The use of paper coupons by consumers to take advantage of discounts offered on purchased items is widespread. In the United states of America, it is a 1.4 billion dollars per year business. However, the use of such coupons brings with it various disadvantages.
For example, from the retailer's point of view, with the sophisticated imaging technology widely available today, printed coupons can be duplicated and made to appear as originals. Consequently, an advertising program based on the potential of a known number of coupons being redeemed can be overwhelmed with a much higher number of redemptions than expected due to such fraudulent copying. Also, coupons are validated by sending them from the retailer to a processing center. The retailer is paid by the advertiser for the coupon amount if the coupon can be properly processed. However, if the processing center cannot read the coupon properly, perhaps due to fraudulent duplication or modification, the retailer sustains a loss because the retailer has already given the discount to the consumer but cannot recover it for itself from the advertiser.
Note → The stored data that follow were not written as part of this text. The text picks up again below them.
(** ** The clock *)

(** Time that has wrapped around does not count as passed, whatever the note at
    the top of [Timer.h] says: a step of one from the largest time leads to a
    time that is not new. *)
Lemma timer_ignores_overflow (t : Timer.Timer) : Timer._time t = 2 ^ 64 - 1 →
  Timer.isNewTime (Timer.currTime (Timer.incrTime t 1)) (Timer.currTime t) = false.
Proof. intros E. unfold Timer.isNewTime, Timer.currTime. cbn. by rewrite E. Qed.

(** ** The log queue holds the newest items *)

(** [lost] counts the items that a reset dropped without giving their room
    back; [h] lists the items added since, newest first. *)
Record lq_rep (q : LogQueue) (lost : nat) (h : list LogQueueItem) : Prop := {
  lq_items : LogQueue.items q = take (Z.to_nat (LogQueue._maxsize q) - lost) h;
  lq_size : LogQueue._size q = Z.of_nat (lost + length (LogQueue.items q));
  lq_lost : Z.of_nat lost ≤ LogQueue._maxsize q;
  lq_max : LogQueue._maxsize q < 2 ^ 32 - 1
}.

Lemma lq_rep_init max : 0 ≤ max < 2 ^ 32 - 1 → lq_rep (LogQueue.init max) 0 [].
Proof. intros. split; cbn; [by rewrite take_nil|lia..]. Qed.

Lemma removelast_take {A} (l : list A) : removelast l = take (length l - 1) l.
Proof.
  induction l as [|x [|y l] IH]; [done..|]. cbn in *. rewrite IH. f_equal.
  by rewrite Nat.sub_0_r.
Qed.

Lemma lq_rep_add q lost h i : lq_rep q lost h → lq_rep (LogQueue.add q i) lost (i :: h).
Proof.
  intros [Hi Hs Hl Hm]. remember (Z.to_nat (LogQueue._maxsize q) - lost)%nat as room eqn:Hroom.
  assert (length (LogQueue.items q) = room `min` length h)%nat as Hlen by (rewrite Hi, length_take; lia).
  unfold LogQueue.add. rewrite (wrap_small 32 (_ + 1)) by (unfold uint; lia).
  rewrite Hs, Hlen. destruct (Z.ltb_spec (LogQueue._maxsize q) (Z.of_nat (lost + room `min` length h) + 1)).
  - rewrite removelast_take. assert (room ≤ length h)%nat by lia.
    split; cbn [LogQueue.items LogQueue._size LogQueue._maxsize]; [| |done..].
    + rewrite <- Hroom. cbn [length]. rewrite Hlen, Hi. replace (S (room `min` length h) - 1)%nat with room by lia.
      destruct room as [|r]; [done|]. cbn. f_equal. rewrite take_take. f_equal. lia.
    + rewrite wrap_small by (unfold uint; lia). rewrite length_take. cbn [length]. lia.
  - split; cbn [LogQueue.items LogQueue._size LogQueue._maxsize]; [| |done..].
    + rewrite <- Hroom, Hi. destruct room as [|r]; [lia|]. cbn. f_equal. rewrite !take_ge by lia. done.
    + cbn [length]. rewrite Hlen. lia.
Qed.

Lemma lq_rep_adds q lost h l : lq_rep q lost h → lq_rep (foldl LogQueue.add q l) lost (reverse l ++ h).
Proof.
  revert q h. induction l as [|i l IH]; intros q h Hq; [done|]. cbn [foldl].
  rewrite reverse_cons, <- (assoc_L (++)). apply IH, lq_rep_add, Hq.
Qed.

Lemma lq_rep_reset q lost h : lq_rep q lost h →
  lq_rep (LogQueue.reset q) (lost + length (LogQueue.items q)) [].
Proof.
  intros [Hi Hs Hl Hm]. split; cbn; [by rewrite take_nil|lia| |done].
  assert (length (LogQueue.items q) ≤ Z.to_nat (LogQueue._maxsize q) - lost)%nat
    by (rewrite Hi, length_take; lia). lia.
Qed.

Lemma lq_maxsize_adds q l : LogQueue._maxsize (foldl LogQueue.add q l) = LogQueue._maxsize q.
Proof.
  revert q. induction l as [|i l IH]; intros q; cbn; [done|]. rewrite IH. unfold LogQueue.add.
  by case_match.
Qed.

(** A log queue of maximum size [max] holds the newest [max] items that were
    added to it, newest first.  A reset empties it but keeps the count of its
    items, so that afterwards it only holds as many as the room that was left
    before: none at all when it was full. *)
Theorem log_queue_contents (max : Z) (l1 l2 : list LogQueueItem) :
  0 ≤ max < 2 ^ 32 - 1 →
  let q1 := foldl LogQueue.add (LogQueue.init max) l1 in
  let q2 := foldl LogQueue.add (LogQueue.reset q1) l2 in
  LogQueue.items q1 = take (Z.to_nat max) (reverse l1) ∧
  LogQueue.items (LogQueue.reset q1) = [] ∧
  LogQueue.items q2 = take (Z.to_nat max - length l1) (reverse l2).
Proof.
  intros Hm q1 q2. pose proof (lq_rep_adds _ _ _ l1 (lq_rep_init max Hm)) as H1. fold q1 in H1.
  assert (LogQueue._maxsize q1 = max) as Hq1 by apply lq_maxsize_adds.
  pose proof (lq_items _ _ _ H1) as Hi. rewrite Hq1, Nat.sub_0_r, app_nil_r in Hi.
  pose proof (lq_rep_adds _ _ _ l2 (lq_rep_reset _ _ _ H1)) as H2. fold q2 in H2.
  apply lq_items in H2. rewrite app_nil_r in H2.
  assert (LogQueue._maxsize q2 = max) as Hq2 by (unfold q2; by rewrite lq_maxsize_adds).
  rewrite Hq2, Hi, length_take, length_reverse in H2.
  split_and!; [done..|]. rewrite H2. 
  destruct (decide (length l1 ≤ Z.to_nat max)%nat); f_equal; lia.
Qed.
From the point of view of consumers, printed coupons can also be troublesome because sometimes a consumer may forget it at home, or the desired coupon cannot quickly be located in a pile of coupons while the person is at the cash register with a long line of people waiting to check out, and so on. In addition, the desire for a product might be stimulated by a television commercial, but the paper coupon is printed in a newspaper. The time gap from seeing the TV commercial and then coincidentally coming across the right coupon in a newspaper might be so long that the stimulated interest would have diminished in the meanwhile.